The dictionary commonly known as “Webster’s Third” — its full title is “Webster’s Third New International Dictionary of the English Language” — was published in 1961 after years of assiduous preparation and immediately ran into a storm of controversy that its editors could not have anticipated. David Skinner, who edits Humanities, the magazine of the National Endowment for the Humanities, argues that the damage was largely self-inflicted.
Its publisher, the firm G. & C. Merriam, issued a cutsy-pie news release citing the various new words the editors had decided to include, among them “A-Bomb,” “beatnik” and “satellite”; the various contemporary celebrities (Betty Grable, Mickey Spillane, Dwight Eisenhower) whose utterances or writings had been quoted as usage examples; and “the new dictionary’s surprisingly tolerant, though oddly worded, entry for ‘ain’t,’ which said ‘ain’t’ was ‘used orally in most parts of the U.S. by cultivated speakers.’ ”
The news release, Skinner writes, “so abbreviated the dictionary’s entry for ‘ain’t’ that it amounted to a misquotation,” one that suggested the dictionary had, as the release put it, granted “official recognition at last” to “ain’t.” Yet this was not the first time “ain’t” had been included in a dictionary, as the news release claimed — quite the contrary — and the editors of “Webster’s Third” had not defended the word but defined it. “All of these mistaken claims tended in one direction,” Skinner writes, “implying that ‘Webster’s Third’ was much more permissive than it actually was, and that all other dictionaries, by comparison, were much more censorious than they actually were.” He continues:
“This is how the newspaper controversy over ‘Webster’s Third’ began. The first publication to accuse Merriam-Webster of being linguistically radical was its own press release. By hiring out the work of announcing its own dictionary to PR professionals, President [Gordon] Gallan and Editor [Philip] Gove had lost control of saying what the new dictionary stood for. Instead of presenting a united front of [sic] America’s learned class, they had circulated a saucy and sloppy notice (with more than a couple typos) designed not to command respect but to catch a news editor’s eye.”

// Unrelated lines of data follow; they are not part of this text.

(* ===== verification/LuciText.v ===== *)
(** The text functions of the web interface (realtek/luci/modules/luci-base/src/
    template_utils.c): the growing buffer, checking UTF-8, escaping for XML and for Lua
    strings, stripping tags. *)

From stdpp Require Import gmap.
From S2P Require Import Prelude Libc.

(** ** The buffer *)

(** [dptr] is kept as an offset into [data]. *)
Record template_buffer := Buffer { b_data : list Z; b_dptr : Z; b_size : Z; b_fill : Z }.

(** Work on a buffer; [None] is an access outside it. *)
Definition W (A : Type) : Type := template_buffer -> option (A * template_buffer).

#[export] Instance W_ret : MRet W := fun A a b => Some (a, b).
#[export] Instance W_bind : MBind W := fun A B k m b => match m b with Some (a, b) => k a b | None => None end.

Section text.
(** Which sizes [malloc] and [realloc] can give, and what fresh memory holds. *)
Context (can_alloc : Z -> bool) (junk : Z).

(** [None] is [NULL]. *)
Definition buf_init (size : Z) : option template_buffer :=
  let size := if size <=? 0 then 1024 else size in
  if can_alloc 16 && can_alloc size then Some (Buffer (0 :: replicate (Z.to_nat (size - 1)) junk) 0 size 0) else None.

Definition buf_grow (size : Z) : W Z := fun b =>
  let size := if size <=? 0 then 1024 else size in
  let n := u32 (b_size b + size) in
  if can_alloc n then
    Some (s32 n, Buffer (take (Z.to_nat n) (b_data b ++ replicate (Z.to_nat (n - zlen (b_data b))) junk)) (b_dptr b) n (b_fill b))
  else Some (0, b).

(** [*dptr++ = c], for one character or several. *)
Definition store (s : list Z) : W unit := fun b =>
  data ← zwrite (b_data b) (b_dptr b) s; Some ((), Buffer data (b_dptr b + zlen s) (b_size b) (b_fill b)).
Definition terminate : W unit := fun b =>
  data ← zset (b_data b) (b_dptr b) 0; Some ((), Buffer data (b_dptr b) (b_size b) (b_fill b)).
Definition add_fill (n : Z) : W unit := fun b => Some ((), Buffer (b_data b) (b_dptr b) (b_size b) (u32 (b_fill b + n))).

Definition buf_putchar (c : Z) : W Z := fun b =>
  (r ← (if b_size b <=? u32 (b_fill b + 1) then buf_grow 0 else mret 1);
   if r =? 0 then mret 0
   else _ ← store [c]; _ ← terminate; _ ← add_fill 1; mret 1) b.

Definition buf_append (s : list Z) : W Z := fun b =>
  (r ← (if b_size b <=? u32 (b_fill b + zlen s + 1) then buf_grow (zlen s + 1) else mret 1);
   if r =? 0 then mret 0
   else _ ← store s; _ ← add_fill (zlen s); _ ← terminate; mret (zlen s)) b.

Definition buf_length (b : template_buffer) : Z := b_fill b.
Definition buf_destroy (b : template_buffer) : list Z := b_data b.

(** ** UTF-8 *)

Definition mb_num_chars (c : Z) : Z :=
  if Z.land c 0xE0 =? 0xC0 then 2
  else if Z.land c 0xF0 =? 0xE0 then 3
  else if Z.land c 0xF8 =? 0xF0 then 4
  else if Z.land c 0xFC =? 0xF8 then 5
  else if Z.land c 0xFE =? 0xFC then 6
  else 1.

Definition mb_is_cont (c : Z) : bool := (0x80 <=? c) && (c <=? 0xBF).

(** [*(s + i) >> k == x]; the sequence is inside the string. *)
Definition top (s : list Z) (i : nat) (k x : Z) : bool := Z.shiftr (default 0 (s !! i)) k =? x.

Definition mb_is_shortest (s : list Z) (n : Z) : bool :=
  if n =? 2 then negb (top s 0 1 0x60 && top s 1 6 2)
  else if n =? 3 then negb (top s 0 0 0xE0 && top s 1 5 4 && top s 2 6 2)
  else if n =? 4 then negb (top s 0 0 0xF0 && top s 1 4 8 && top s 2 6 2 && top s 3 6 2)
  else if n =? 5 then negb (top s 0 0 0xF8 && top s 1 3 0x10 && top s 2 6 2 && top s 3 6 2 && top s 4 6 2)
  else if n =? 6 then negb (top s 0 0 0xF8 && top s 1 2 0x20 && top s 2 6 2 && top s 3 6 2 && top s 4 6 2 && top s 5 6 2)
  else true.

Definition byte_in (s : list Z) (i : nat) (lo hi : Z) : bool := (lo <=? default 0 (s !! i)) && (default 0 (s !! i) <=? hi).

Definition mb_is_surrogate (s : list Z) (n : Z) : bool := (n =? 3) && byte_in s 0 0xED 0xED && byte_in s 1 0xA0 0xBF.

Definition mb_is_illegal (s : list Z) (n : Z) : bool :=
  (n =? 3) && byte_in s 0 0xEF 0xEF && byte_in s 1 0xBF 0xBF && byte_in s 2 0xBE 0xBF.

(** Continuation bytes at the front of [s], [k] at most. *)
Fixpoint conts (k : nat) (s : list Z) : Z :=
  match k, s with
  | S k, c :: s => if mb_is_cont c then 1 + conts k s else 0
  | _, _ => 0
  end.

(** [_validate_utf8 (&ptr, l, buf)] with the [l] bytes at [ptr]: how many it takes, 0 when the
    buffer is full. *)
Definition validate_utf8 (s : list Z) : W Z :=
  match s with
  | [] => mret 0
  | c :: rest =>
      if (1 <=? c) && (c <=? 0x7F) then r ← buf_putchar c; mret (if r =? 0 then 0 else 1)
      else
        let n := mb_num_chars c in
        if 1 <? n then
          let v := 1 + conts (Z.to_nat n) rest in
          r ← (if (n =? 5) || (n =? 6) then buf_putchar 63
               else if (v =? n) && mb_is_shortest s n && negb (mb_is_surrogate s n) && negb (mb_is_illegal s n)
               then buf_append (take (Z.to_nat n) s)
               else buf_putchar 63);
          mret (if r =? 0 then 0 else v)
        else r ← buf_putchar 63; mret (if r =? 0 then 0 else 1)
  end.

(** The loop of [utf8]: every round takes a byte at least. *)
Fixpoint utf8_loop (fuel : nat) (s : list Z) : W unit :=
  match fuel, s with
  | S fuel, c :: rest =>
      if (1 <=? c) && (c <=? 0x7F) then
        r ← buf_putchar c;
        if r =? 0 then mret () else utf8_loop fuel rest
      else
        v ← validate_utf8 s;
        if v =? 0 then mret () else utf8_loop fuel (drop (Z.to_nat v) s)
  | _, _ => mret ()
  end.

(** A function that fills a buffer and gives out its string; [Some None] is [NULL]. *)
Definition with_buffer (l : Z) (m : W unit) : option (option (list Z)) :=
  match buf_init (s32 l) with
  | None => Some None
  | Some b => '(_, b) ← m b; Some <$> cstr (buf_destroy b)
  end.

Definition utf8 (s : list Z) : option (option (list Z)) := with_buffer (zlen s) (utf8_loop (length s) s).

(** ** XML *)

(** [snprintf (esq, sizeof(esq), "&#%i;", c)] for two digits. *)
Definition entity (c : Z) : list Z := [38; 35; 48 + c / 10; 48 + c mod 10; 59].

Definition is_markup (c : Z) : bool := (c =? 0x26) || (c =? 0x27) || (c =? 0x22) || (c =? 0x3C) || (c =? 0x3E).

Definition xml_invalid (c : Z) : bool :=
  ((0 <=? c) && (c <=? 8)) || ((0x0B <=? c) && (c <=? 0x0C)) || ((0x0E <=? c) && (c <=? 0x1F)) || (c =? 0x7F).

Fixpoint pcdata_loop (fuel : nat) (s : list Z) : W unit :=
  match fuel, s with
  | S fuel, c :: rest =>
      if xml_invalid c then pcdata_loop fuel rest
      else if is_markup c then
        r ← buf_append (entity c);
        if r =? 0 then mret () else pcdata_loop fuel rest
      else if c <=? 0x7F then
        _ ← buf_putchar c; pcdata_loop fuel rest
      else
        v ← validate_utf8 s;
        if v =? 0 then mret () else pcdata_loop fuel (drop (Z.to_nat v) s)
  | _, _ => mret ()
  end.

Definition pcdata (s : list Z) : option (option (list Z)) := with_buffer (zlen s) (pcdata_loop (length s) s).

Definition is_alpha (c : Z) : bool := ((65 <=? c) && (c <=? 90)) || ((97 <=? c) && (c <=? 122)).

(** What follows the first [>], if there is one. *)
Fixpoint after_gt (s : list Z) : option (list Z) :=
  match s with
  | [] => None
  | c :: s => if c =? 62 then Some s else after_gt s
  end.

Fixpoint striptags_loop (fuel : nat) (prev : Z) (s : list Z) : W unit :=
  match fuel, s with
  | S fuel, c :: rest =>
      if (c =? 60) && match rest with d :: _ :: _ => (d =? 47) || is_alpha d | _ => false end then
        match after_gt s with
        | Some rest => _ ← (if is_space prev then mret 0 else buf_putchar 32); striptags_loop fuel 32 rest
        | None => striptags_loop fuel prev rest
        end
      else if is_space c then
        _ ← (if is_space prev then mret 0 else buf_putchar c); striptags_loop fuel c rest
      else
        _ ← (if is_markup c then buf_append (entity c) else buf_putchar c); striptags_loop fuel c rest
  | _, _ => mret ()
  end.

(** The result of [buf_init] is not checked. *)
Definition striptags (s : list Z) : option (list Z) :=
  b ← buf_init (s32 (zlen s));
  '(_, b) ← striptags_loop (length s) 32 s b; cstr (buf_destroy b).

(** ** Lua strings *)

(** One round of [luastr_escape]; [*ptr] is a plain [char]. *)
Definition escape_char (escape_xml : bool) (c : Z) : W Z :=
  if c =? 92 then buf_append [92; 92]
  else if c =? 34 then buf_append (if escape_xml then entity 34 else [92; 34])
  else if c =? 10 then buf_append [92; 110]
  else if is_markup c && escape_xml then buf_append (entity c)
  else buf_putchar c.

Fixpoint luastr_escape (s : list Z) (escape_xml : bool) : W unit :=
  match s with
  | [] => mret ()
  | c :: s => _ ← escape_char escape_xml c; luastr_escape s escape_xml
  end.

(** [luastr_translate]; [lookup] is what [lmo_translate] finds. *)
Definition luastr_translate (lookup : list Z -> option (list Z)) (s : list Z) (escape_xml : bool) : W unit :=
  luastr_escape (default s (lookup s)) escape_xml.
End text.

The story gets more amusing after that — though Skinner scarcely tells it in an amusing or witty fashion — because it eventually developed that many of those newspaper editorialists and columnists who had been so quick to pounce on the new Webster’s for “permissiveness” had not actually read the dictionary, or had given it only cursory inspection. The first critics in effect reviewed the news release, and the later ones simply picked up where they had begun. Jacques Barzun, a noted scholar and member of the editorial board of the American Scholar, the magazine of Phi Beta Kappa, attended a meeting in which every member of the board demanded that the magazine indicate “their common disapproval” of the dictionary. Barzun wrote: “Never in my experience has the Editorial Board desired to reach a position. What is even more remarkable, none of those present had given the new dictionary more than a casual glance, yet each felt that he knew how he stood on the issue that the work presented to the public.” As Skinner says, “the vilification of ‘Webster’s Third’ had reached the point where even the prestigious Phi Beta Kappa Society felt no compunction about denouncing a dictionary its officers freely acknowledged not having read.”